Exploratory Data Analysis
And I am now ready to start exploring the dataset different features.
What items do people buy more often?
The heart-shaped tea light holder is the most popular item.
retail %>%
group_by(Description) %>%
summarize(count = n()) %>%
top_n(10, wt = count) %>%
arrange(desc(count)) %>%
ggplot(aes(x = reorder(Description, count), y = count)) +
geom_bar(stat = "identity", fill = "royalblue", colour = "blue") +
labs(x = "", y = "Top 10 Best Sellers") +
coord_flip() +
theme_grey(base_size = 12)
Top 10 most sold products represent around 3% of total items sold by the company
retail %>%
group_by(Description) %>%
summarize(count = n()) %>%
mutate(pct = (count/sum(count))*100) %>%
arrange(desc(pct)) %>%
ungroup() %>%
top_n(10, wt = pct)
## # A tibble: 10 x 3
## Description count pct
## <fct> <int> <dbl>
## 1 WHITE HANGING HEART T-LIGHT HOLDER 2327 0.441
## 2 JUMBO BAG RED RETROSPOT 2115 0.400
## 3 REGENCY CAKESTAND 3 TIER 2019 0.382
## 4 PARTY BUNTING 1707 0.323
## 5 LUNCH BAG RED RETROSPOT 1594 0.302
## 6 ASSORTED COLOUR BIRD ORNAMENT 1489 0.282
## 7 SET OF 3 CAKE TINS PANTRY DESIGN 1399 0.265
## 8 PACK OF 72 RETROSPOT CAKE CASES 1370 0.259
## 9 LUNCH BAG BLACK SKULL. 1328 0.251
## 10 NATURAL SLATE HEART CHALKBOARD 1263 0.239
What time of day do people buy more often?

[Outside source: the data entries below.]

(* ===== verification/Scenario.v ===== *)
(** A small deployment on the platform of [Demo]: a server with a vault and a
    signing key, an admin and a member with an SSH key and a session each, one
    host, one group, one secret, one set.  The witnesses run on it. *)
From S2P Require Import Prelude Text Base64 Json Protocol Crypto Schema Evolve QUsers QAccess World Http Demo.

Definition demo_kp : Identity.KeyPair := Identity.GenerateKeyPair (zeros 32).
Definition demo_server : Server := NewServer {|
  cfg_DatabaseURL := "postgres://localhost/custos"; cfg_ListenAddr := ":8080";
  cfg_MasterKey := zeros 32; cfg_SigningKey := Identity.PrivateKey demo_kp;
  cfg_HybridPrivateKey := zeros 32; cfg_EncryptionEnabled := false;
  cfg_ResendAPIKey := ""; cfg_EmailFrom := ""; cfg_AppURL := "https://custos.example/";
  cfg_CorsOrigins := [] |}.

Definition admin_id : uuid := 1%N.
Definition alice_id : uuid := 2%N.
Definition host_id : uuid := 3%N.
Definition group_id : uuid := 4%N.
Definition secret_id : uuid := 5%N.
Definition set_id : uuid := 6%N.

Definition demo_user (id : uuid) (email role : string) : User :=
  {| User_ID := id; User_Email := email; User_Name := email; User_DisplayName := None;
     User_Role := role; User_Status := "active"; User_CreatedAt := 0 |}.
Definition demo_session (id user : uuid) : Session :=
  {| Session_ID := id; Session_UserID := user; Session_TokenHash := uuidString id;
     Session_ClientPublicKey := None; Session_CreatedAt := 0;
     Session_ExpiresAt := 2000000000 * second; Session_RevokedAt := None |}.
Definition demo_token (id session : uuid) (raw : string) : AccessToken :=
  {| AccessToken_ID := id; AccessToken_SessionID := session; AccessToken_TokenHash := HashToken raw;
     AccessToken_ExpiresAt := 2000000000 * second; AccessToken_CreatedAt := 0 |}.
Definition demo_host : Host :=
  {| Host_ID := host_id; Host_Name := "web"; Host_Hostname := "web.local";
     Host_IdentityKey := Identity.PublicKey demo_kp;
     Host_EncryptionKey := Hybrid.PublicKey (zeros 32);
     Host_Accounts := ["deploy"]; Host_Status := "active"; Host_MachineID := Some "m1";
     Host_LastSeq := 2; Host_LastSetSeq := 0; Host_AgentVersion := "v1.0.0";
     Host_DesiredVersion := ""; Host_EnrolledAt := 0; Host_LastSeenAt := None |}.
Definition demo_key : PublicKey :=
  {| PublicKey_ID := 20%N; PublicKey_UserID := alice_id; PublicKey_Label := "laptop";
     PublicKey_KeyType := "ssh-ed25519"; PublicKey_KeyBlob := "AAAA";
     PublicKey_Fingerprint := "SHA256:fp"; PublicKey_CreatedAt := 0 |}.
Definition demo_grant (id user : uuid) (permission kind : string) (target : option uuid) : Grant :=
  {| Grant_ID := id; Grant_UserID := user; Grant_Permission := permission;
     Grant_TargetKind := kind; Grant_TargetID := target; Grant_GrantedBy := Some admin_id;
     Grant_CreatedAt := 0; Grant_RevokedAt := None |}.

Definition demo_db : DB := {|
  users := [demo_user admin_id "admin@x" "admin"; demo_user alice_id "alice@x" "member"];
  identities := [{| Identity_ID := 21%N; Identity_UserID := alice_id; Identity_Provider := "password";
                    Identity_ExternalID := "alice@x"; Identity_PasswordHash := None;
                    Identity_CreatedAt := 0; Identity_LastLoginAt := None; Identity_FailedLogins := 0;
                    Identity_LastFailedAt := None; Identity_LockedUntil := None |}];
  invitations := [];
  sessions := [demo_session 7%N admin_id; demo_session 8%N alice_id];
  access_tokens := [demo_token 9%N 7%N "admintoken"; demo_token 10%N 8%N "alicetoken"];
  password_resets := []; public_keys := [demo_key]; hosts := [demo_host];
  enrollment_tokens := [];
  secrets := [{| Secret_ID := secret_id; Secret_Label := "db"; Secret_Url := None;
                 Secret_Username := None; Secret_OtpRecipient := None; Secret_Ciphertext := None;
                 Secret_Nonce := None; Secret_WrappedKey := None; Secret_CreatedBy := None;
                 Secret_UpdatedBy := None; Secret_CreatedAt := 0; Secret_UpdatedAt := 0 |}];
  resource_groups := [{| ResourceGroup_ID := group_id; ResourceGroup_Name := "prod";
                         ResourceGroup_Description := ""; ResourceGroup_CreatedAt := 0 |}];
  group_resources := [{| GroupResource_GroupID := group_id; GroupResource_ResourceKind := "host";
                         GroupResource_ResourceID := host_id; GroupResource_AddedAt := 0 |}];
  permissions := permission_catalogue;
  grants := [demo_grant 11%N alice_id "host.access" "group" (Some group_id);
             demo_grant 12%N alice_id "group.manage" "group" (Some group_id);
             demo_grant 13%N alice_id "secret.read" "group" (Some group_id)];
  secret_sets := [{| SecretSet_ID := set_id; SecretSet_Name := "app"; SecretSet_CreatedBy := None;
                     SecretSet_CreatedAt := 0; SecretSet_UpdatedAt := 0 |}];
  secret_set_entries := []; host_set_bindings := [];
  secret_audit_logs := []; ssh_access_logs := []; grant_audit_logs := []; set_audit_logs := [] |}.

Definition demo_world : World := initial_world demo_db.

Lemma demo_db_wf : db_wf demo_db.
Proof.
  constructor; unfold references, may_reference, host_seq_ok; apply (bool_decide_unpack _); vm_compute; exact I.
Qed.

(** A request with a bearer token, route parameters and a JSON body. *)
Definition demo_request (token : string) (params : list (string * string)) (body : json) : Request :=
  {| URLParam name := default "" ((list_to_map params : gmap string string) !! name);
     r_query _ := ""; r_body := json_print body;
     r_authorization := if decide (token = "") then "" else "Bearer " +:+ token |}.

(** A release server that is never reached. *)
Definition demo_get (_ : nat) (_ : string) : error + (Z * bytes) := inl (ErrConn "offline").

Definition demo_auth (id session : uuid) (role : string) : authInfo :=
  {| auth_SessionID := session; auth_UserID := id; auth_Role := role;
     auth_ClientPublicKey := None |}.
Definition admin_auth : authInfo := demo_auth admin_id 7%N "admin".
Definition alice_auth : authInfo := demo_auth alice_id 8%N "member".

Lunchtime is the preferred time for shopping online, with the majority of orders places between 12 noon and 3pm.
retail %>%
ggplot(aes(hour(hms(Time)))) +
geom_histogram(stat = "count",fill = "#E69F00", colour = "red") +
labs(x = "Hour of Day", y = "") +
theme_grey(base_size = 12)
What day of the week do people buy more often?
Orders peaks on Thursdays with no orders processed on Saturdays.
retail %>%
ggplot(aes(wday(Date,
week_start = getOption("lubridate.week.start", 1)))) +
geom_histogram(stat = "count" , fill = "forest green", colour = "dark green") +
labs(x = "Day of Week", y = "") +
scale_x_continuous(breaks = c(1,2,3,4,5,6,7),
labels = c("Mon", "Tue", "Wed", "Thu", "Fri", "Sat", "Sun")) +
theme_grey(base_size = 14)
How many items does each customer buy?
The large majority of customers typically purchase between 2 and 15 items, with a peak at 2.
retail %>%
group_by(InvoiceNo) %>%
summarise(n = mean(Quantity)) %>%
ggplot(aes(x = n)) +
geom_histogram(bins = 100000, fill = "purple", colour = "black") +
coord_cartesian(xlim = c(0,100)) +
scale_x_continuous(breaks = seq(0,100,10)) +
labs(x = "Average Number of Items per Purchase", y = "") +
theme_grey(base_size = 14)
What is the average value per order?
The bulk of orders have a value below £20, with the distribution showing a double peak, one at £6 and a more pronounced one at £17.
retail %>%
mutate(Value = UnitPrice * Quantity) %>%
group_by(InvoiceNo) %>%
summarise(n = mean(Value)) %>%
ggplot(aes(x = n)) +
geom_histogram(bins = 200000, fill = "firebrick3", colour = "sandybrown") +
coord_cartesian(xlim = c(0,100)) +
scale_x_continuous(breaks = seq(0,100,10)) +
labs(x = "Average Value per Purchase", y = "") +
theme_grey(base_size = 14)
Which countries do they sell their goods to?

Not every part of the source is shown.